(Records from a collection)
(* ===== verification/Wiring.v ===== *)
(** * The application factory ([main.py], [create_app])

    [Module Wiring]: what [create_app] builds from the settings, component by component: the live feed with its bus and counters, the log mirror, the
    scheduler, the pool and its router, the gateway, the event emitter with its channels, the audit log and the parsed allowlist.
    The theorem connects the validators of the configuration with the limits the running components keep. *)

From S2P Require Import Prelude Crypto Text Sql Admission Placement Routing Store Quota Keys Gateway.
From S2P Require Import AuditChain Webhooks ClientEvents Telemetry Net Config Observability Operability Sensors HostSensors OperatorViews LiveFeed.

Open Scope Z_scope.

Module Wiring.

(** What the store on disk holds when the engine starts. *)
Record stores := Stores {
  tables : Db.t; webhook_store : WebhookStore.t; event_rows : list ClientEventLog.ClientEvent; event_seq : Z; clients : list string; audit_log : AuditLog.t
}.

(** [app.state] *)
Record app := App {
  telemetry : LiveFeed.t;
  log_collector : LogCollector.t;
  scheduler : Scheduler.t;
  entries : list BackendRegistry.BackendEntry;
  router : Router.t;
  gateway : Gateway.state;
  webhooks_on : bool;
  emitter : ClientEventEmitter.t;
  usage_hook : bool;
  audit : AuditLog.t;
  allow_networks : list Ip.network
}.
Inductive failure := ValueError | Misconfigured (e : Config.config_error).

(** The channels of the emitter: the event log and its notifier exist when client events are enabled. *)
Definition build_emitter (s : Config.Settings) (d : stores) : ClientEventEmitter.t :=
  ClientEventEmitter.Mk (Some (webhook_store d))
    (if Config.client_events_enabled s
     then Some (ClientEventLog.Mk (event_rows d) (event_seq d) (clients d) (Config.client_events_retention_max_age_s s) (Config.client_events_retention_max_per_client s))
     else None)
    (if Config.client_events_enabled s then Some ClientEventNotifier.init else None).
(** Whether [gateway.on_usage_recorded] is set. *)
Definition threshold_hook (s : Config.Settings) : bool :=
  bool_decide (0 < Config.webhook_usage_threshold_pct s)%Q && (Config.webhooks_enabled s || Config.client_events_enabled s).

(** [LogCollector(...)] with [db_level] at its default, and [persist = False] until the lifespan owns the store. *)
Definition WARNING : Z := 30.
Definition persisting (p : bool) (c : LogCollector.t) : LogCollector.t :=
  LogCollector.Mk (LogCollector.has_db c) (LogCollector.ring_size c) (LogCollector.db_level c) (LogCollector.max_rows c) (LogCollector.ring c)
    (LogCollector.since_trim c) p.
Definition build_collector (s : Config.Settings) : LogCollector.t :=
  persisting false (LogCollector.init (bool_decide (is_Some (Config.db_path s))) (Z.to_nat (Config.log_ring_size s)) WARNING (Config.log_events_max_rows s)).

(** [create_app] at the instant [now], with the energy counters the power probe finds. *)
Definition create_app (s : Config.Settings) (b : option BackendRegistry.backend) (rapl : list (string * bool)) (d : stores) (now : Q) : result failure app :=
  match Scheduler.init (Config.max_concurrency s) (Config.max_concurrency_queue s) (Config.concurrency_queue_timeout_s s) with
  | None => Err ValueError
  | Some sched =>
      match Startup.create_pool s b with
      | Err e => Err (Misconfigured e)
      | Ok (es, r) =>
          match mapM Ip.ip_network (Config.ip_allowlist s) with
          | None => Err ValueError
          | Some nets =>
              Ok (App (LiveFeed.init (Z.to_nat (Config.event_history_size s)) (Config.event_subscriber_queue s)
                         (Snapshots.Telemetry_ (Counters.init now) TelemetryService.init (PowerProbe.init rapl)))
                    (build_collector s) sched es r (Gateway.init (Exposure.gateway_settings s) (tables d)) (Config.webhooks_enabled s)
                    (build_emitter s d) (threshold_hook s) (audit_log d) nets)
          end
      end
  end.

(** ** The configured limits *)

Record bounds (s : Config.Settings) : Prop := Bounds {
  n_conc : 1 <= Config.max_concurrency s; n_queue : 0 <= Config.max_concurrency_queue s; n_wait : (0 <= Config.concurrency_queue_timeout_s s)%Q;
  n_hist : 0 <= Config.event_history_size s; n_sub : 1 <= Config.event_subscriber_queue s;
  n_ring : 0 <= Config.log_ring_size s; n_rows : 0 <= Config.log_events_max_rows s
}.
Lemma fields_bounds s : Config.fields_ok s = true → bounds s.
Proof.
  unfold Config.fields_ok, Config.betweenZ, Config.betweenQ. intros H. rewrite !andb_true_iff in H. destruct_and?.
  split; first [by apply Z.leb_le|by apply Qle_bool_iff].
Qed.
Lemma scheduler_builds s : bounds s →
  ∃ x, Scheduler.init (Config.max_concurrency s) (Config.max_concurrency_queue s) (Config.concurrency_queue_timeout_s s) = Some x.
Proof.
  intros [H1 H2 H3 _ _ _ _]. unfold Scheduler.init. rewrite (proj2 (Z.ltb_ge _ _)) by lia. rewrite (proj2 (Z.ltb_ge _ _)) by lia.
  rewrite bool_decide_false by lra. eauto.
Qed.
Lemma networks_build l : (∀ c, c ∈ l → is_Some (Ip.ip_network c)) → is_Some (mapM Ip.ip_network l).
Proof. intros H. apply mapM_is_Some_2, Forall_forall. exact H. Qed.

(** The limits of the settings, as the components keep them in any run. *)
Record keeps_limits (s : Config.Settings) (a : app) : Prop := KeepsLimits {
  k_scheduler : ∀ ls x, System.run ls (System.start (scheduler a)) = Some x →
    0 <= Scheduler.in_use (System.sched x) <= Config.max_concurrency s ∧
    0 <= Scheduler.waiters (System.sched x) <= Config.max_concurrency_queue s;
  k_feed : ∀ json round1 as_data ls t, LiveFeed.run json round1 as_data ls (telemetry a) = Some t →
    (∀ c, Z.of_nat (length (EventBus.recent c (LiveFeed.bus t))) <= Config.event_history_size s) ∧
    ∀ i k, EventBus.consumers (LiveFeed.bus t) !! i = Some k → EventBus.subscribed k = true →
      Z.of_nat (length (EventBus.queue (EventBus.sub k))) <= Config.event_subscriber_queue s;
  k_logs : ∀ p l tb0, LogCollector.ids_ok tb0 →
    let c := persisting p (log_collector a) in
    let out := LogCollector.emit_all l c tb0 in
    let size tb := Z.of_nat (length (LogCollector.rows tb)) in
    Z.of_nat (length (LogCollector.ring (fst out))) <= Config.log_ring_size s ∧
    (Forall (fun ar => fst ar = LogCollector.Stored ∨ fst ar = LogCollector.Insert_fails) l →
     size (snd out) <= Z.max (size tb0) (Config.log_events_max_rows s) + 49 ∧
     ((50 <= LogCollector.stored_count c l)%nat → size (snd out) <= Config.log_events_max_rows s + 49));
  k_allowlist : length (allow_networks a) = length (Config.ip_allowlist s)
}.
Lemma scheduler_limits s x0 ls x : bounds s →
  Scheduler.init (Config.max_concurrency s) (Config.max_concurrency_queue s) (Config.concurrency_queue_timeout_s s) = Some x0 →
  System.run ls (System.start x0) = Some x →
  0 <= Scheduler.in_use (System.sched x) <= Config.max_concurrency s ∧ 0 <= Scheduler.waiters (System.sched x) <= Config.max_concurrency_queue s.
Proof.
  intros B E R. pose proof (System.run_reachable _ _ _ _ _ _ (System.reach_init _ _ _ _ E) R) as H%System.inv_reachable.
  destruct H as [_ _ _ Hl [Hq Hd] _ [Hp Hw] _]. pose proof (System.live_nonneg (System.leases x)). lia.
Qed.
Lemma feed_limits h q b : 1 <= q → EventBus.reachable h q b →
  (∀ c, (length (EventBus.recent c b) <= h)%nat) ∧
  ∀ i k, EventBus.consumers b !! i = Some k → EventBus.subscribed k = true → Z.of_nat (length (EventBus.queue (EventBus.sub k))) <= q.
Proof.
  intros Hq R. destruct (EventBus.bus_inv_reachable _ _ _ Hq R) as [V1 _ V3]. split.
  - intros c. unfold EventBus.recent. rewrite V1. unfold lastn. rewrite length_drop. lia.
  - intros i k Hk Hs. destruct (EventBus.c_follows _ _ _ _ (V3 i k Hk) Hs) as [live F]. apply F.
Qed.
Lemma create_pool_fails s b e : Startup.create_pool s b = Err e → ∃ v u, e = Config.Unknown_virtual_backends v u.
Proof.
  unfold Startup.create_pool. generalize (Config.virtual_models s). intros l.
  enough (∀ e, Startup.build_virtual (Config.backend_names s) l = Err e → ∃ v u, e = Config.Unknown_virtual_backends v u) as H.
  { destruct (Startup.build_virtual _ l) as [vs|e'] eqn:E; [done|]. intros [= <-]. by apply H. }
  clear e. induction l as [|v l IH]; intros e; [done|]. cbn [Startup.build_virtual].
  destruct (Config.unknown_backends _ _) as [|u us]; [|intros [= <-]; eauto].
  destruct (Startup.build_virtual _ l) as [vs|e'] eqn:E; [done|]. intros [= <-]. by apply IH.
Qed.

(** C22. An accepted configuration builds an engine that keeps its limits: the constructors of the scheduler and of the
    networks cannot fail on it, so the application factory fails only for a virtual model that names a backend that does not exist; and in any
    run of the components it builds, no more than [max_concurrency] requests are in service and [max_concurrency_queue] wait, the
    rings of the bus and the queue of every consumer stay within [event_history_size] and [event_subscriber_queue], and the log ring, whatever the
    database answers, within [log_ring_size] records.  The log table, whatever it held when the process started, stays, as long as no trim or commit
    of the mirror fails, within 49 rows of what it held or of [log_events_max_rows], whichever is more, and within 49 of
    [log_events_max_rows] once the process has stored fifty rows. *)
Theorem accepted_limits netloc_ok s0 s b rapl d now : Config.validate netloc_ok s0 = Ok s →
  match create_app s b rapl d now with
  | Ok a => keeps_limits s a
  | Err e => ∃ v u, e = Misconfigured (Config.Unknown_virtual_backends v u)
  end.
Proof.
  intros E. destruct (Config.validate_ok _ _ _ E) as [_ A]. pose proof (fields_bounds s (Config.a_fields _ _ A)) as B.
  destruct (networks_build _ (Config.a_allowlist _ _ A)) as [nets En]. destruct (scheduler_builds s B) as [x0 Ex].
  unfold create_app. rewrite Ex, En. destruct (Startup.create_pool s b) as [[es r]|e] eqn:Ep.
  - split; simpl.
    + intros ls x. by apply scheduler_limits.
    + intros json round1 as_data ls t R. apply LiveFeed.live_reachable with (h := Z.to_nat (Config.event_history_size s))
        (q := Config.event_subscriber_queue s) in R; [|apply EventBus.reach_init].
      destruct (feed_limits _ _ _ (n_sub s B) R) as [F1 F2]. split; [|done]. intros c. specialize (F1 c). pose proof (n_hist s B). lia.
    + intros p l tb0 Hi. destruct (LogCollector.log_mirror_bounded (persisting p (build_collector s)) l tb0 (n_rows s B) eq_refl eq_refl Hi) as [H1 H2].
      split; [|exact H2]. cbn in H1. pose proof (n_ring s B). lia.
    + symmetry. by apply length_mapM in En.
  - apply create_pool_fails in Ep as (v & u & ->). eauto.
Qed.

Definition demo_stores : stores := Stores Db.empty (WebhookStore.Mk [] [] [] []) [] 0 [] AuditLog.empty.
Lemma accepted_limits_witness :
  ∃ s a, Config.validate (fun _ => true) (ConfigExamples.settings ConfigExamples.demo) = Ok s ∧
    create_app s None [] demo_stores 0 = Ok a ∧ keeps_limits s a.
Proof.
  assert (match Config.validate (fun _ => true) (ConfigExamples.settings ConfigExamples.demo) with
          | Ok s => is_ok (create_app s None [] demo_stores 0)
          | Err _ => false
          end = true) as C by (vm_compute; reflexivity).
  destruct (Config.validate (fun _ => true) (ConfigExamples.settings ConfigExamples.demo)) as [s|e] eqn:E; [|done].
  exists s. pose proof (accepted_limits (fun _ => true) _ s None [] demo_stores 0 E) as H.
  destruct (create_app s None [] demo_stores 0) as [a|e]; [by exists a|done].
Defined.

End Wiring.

### Your instructions
Using the records above, copy every line that has the word "LiveFeed" in it.

### Response to this task
From S2P Require Import AuditChain Webhooks ClientEvents Telemetry Net Config Observability Operability Sensors HostSensors OperatorViews LiveFeed.
  telemetry : LiveFeed.t;
              Ok (App (LiveFeed.init (Z.to_nat (Config.event_history_size s)) (Config.event_subscriber_queue s)
  k_feed : ∀ json round1 as_data ls t, LiveFeed.run json round1 as_data ls (telemetry a) = Some t →
    (∀ c, Z.of_nat (length (EventBus.recent c (LiveFeed.bus t))) <= Config.event_history_size s) ∧
    ∀ i k, EventBus.consumers (LiveFeed.bus t) !! i = Some k → EventBus.subscribed k = true →
    + intros json round1 as_data ls t R. apply LiveFeed.live_reachable with (h := Z.to_nat (Config.event_history_size s))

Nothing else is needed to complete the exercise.